De quem é a responsabilidade na compra de um produto de terceiro na loja virtual?

Economia & Negócios

06 de outubro de 2016 | 07h00

Você entra num site para compra online e, quando encontra um problema, é informado que o produto é de um terceiro e que terá de tentar solucionar a questão diretamente com ele.

É o caso, por exemplo, do Walmart que cadastra empresas para anunciar seus próprios produtos ou serviços no seu portal.

Na política de entrega, troca e devolução, publicada em seu portal de vendas online, o Walmart informa que, na hipótese de problemas com as vendas por terceiros, eles deverão ser procurados diretamente.
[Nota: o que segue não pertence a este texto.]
Lemma encode_udp_fragments_eq key aid pid payload mx :
  encode_udp_fragments key aid pid payload mx
  = if (1 <=? len payload) && (len payload <=? 65507) && (39 <=? mx)
       && (div_ceil (len payload) (mx - 38) <=? 256)
    then Ok (imap (fun i c => plain_datagram key aid pid (Z.of_nat i) (len (chunks (mx - 38) payload))
                               (len payload) c) (chunks (mx - 38) payload))
    else Err InvalidInput.
Proof.
  unfold encode_udp_fragments. change MAX_UDP_PAYLOAD_BYTES with 65507. change MAX_UDP_FRAGMENTS with 256.
  change (UDP_HEADER_BYTES + UDP_TAG_BYTES) with 38. pose proof (len_nonneg payload).
  destruct ((len payload =? 0) || (65507 <? len payload)) eqn:E1;
    [destruct (1 <=? len payload) eqn:?, (len payload <=? 65507) eqn:?; (done || lia)|].
  replace ((1 <=? len payload) && (len payload <=? 65507)) with true by lia.
  destruct (Z.leb_spec mx 38); [by replace (39 <=? mx) with false by lia|].
  replace (39 <=? mx) with true by lia. cbn [andb].
  destruct (Z.ltb_spec 256 (div_ceil (len payload) (mx - 38))); [by rewrite (proj2 (Z.leb_gt _ _)) by lia|].
  rewrite (proj2 (Z.leb_le _ _)) by lia. pose proof (div_ceil_bounds (len payload) (mx - 38)).
  rewrite !try_from_u16 by lia. cbn [mbind outcome_bind].
  rewrite <- (chunks_count (mx - 38) payload) in * by lia.
  rewrite (collect_from_ok _ (fun i c => plain_datagram key aid pid i (len (chunks (mx - 38) payload))
             (len payload) c)); [reflexivity|].
  intros j c Hj. apply lookup_lt_Some in Hj. rewrite try_from_u16 by (unfold len in *; lia).
  cbn [mbind outcome_bind].
  rewrite <- !app_assoc, seal_ok. unfold plain_datagram, udp_head. by rewrite <- !app_assoc.
Qed.

Lemma Forall2_imap_same {A B C} (P : B -> C -> Prop) (f : nat -> A -> B) (g : nat -> A -> C) l :
  (forall i x, l !! i = Some x -> P (f i x) (g i x)) -> Forall2 P (imap f l) (imap g l).
Proof.
  intros HP. apply Forall2_same_length_lookup_2; [by rewrite !length_imap|].
  intros i b c Hb Hc. rewrite list_lookup_imap in Hb. rewrite list_lookup_imap in Hc.
  destruct (l !! i) eqn:E; cbn in *; simplify_eq. by apply HP.
Qed.

Lemma imap_packet_fragments {A} (g : nat -> A -> UdpFragment) (h : A -> list Z) l aid pid payload :
  1 <= len l <= 256 -> concat (h <$> l) = payload ->
  (forall i x, l !! i = Some x -> uf_payload (g i x) = h x /\ uf_association_id (g i x) = aid /\ uf_packet_id (g i x) = pid
     /\ uf_index (g i x) = Z.of_nat i /\ uf_count (g i x) = len l /\ uf_total_len (g i x) = len payload
     /\ fragment_ok (g i x)) ->
  packet_fragments aid pid payload (imap g l).
Proof.
  intros Hl Hc Hg. assert (Hlen : len (imap g l) = len l) by (unfold len; by rewrite length_imap).
  split; [lia|]. split; [by rewrite (concat_imap_payload g h) by (intros; by apply Hg)|].
  rewrite Hlen. intros i f Hf. rewrite list_lookup_imap in Hf.
  destruct (l !! i) eqn:E; cbn in Hf; simplify_eq. by apply Hg.
Qed.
O Walmart informa no portal que as encomendas são entregues em caixas ou envelopes personalizados, lacrados com a embalagem do terceiro. Caso o consumidor constate que a embalagem esteja violada, a sugestão é que esta seja recusada no momento da entrega e que seja feito contato direto com o terceiro, evitando posteriores transtornos.

Lembre-se sempre que o Código de Defesa do Consumidor estabelece a responsabilidade solidária, ou seja, no caso de problema com o produto, ele tem que ser solucionado, não importa por qual dos fornecedores. O ponto de contato do consumidor pode ser onde adquiriu o produto para solução de eventuais falhas e troca de produto.

Este caso deixa claro que, além de buscar o melhor preço, há muitos outros aspectos para se levar consideração na hora de adquirir os produtos. É preciso tomar alguns cuidados na hora de fechar uma compra virtual, uma vez que as principais reclamações dos consumidores em relação às compras feitas pela internet são o descumprimento do prazo de entrega e a cobrança indevida.

Assim, para garantir compras seguras – seja no mundo real ou no virtual -, as melhores armas que o consumidor pode utilizar são a informação e a cautela. E, se ainda assim houver problemas, deve se procurar as entidades de defesa do consumidor.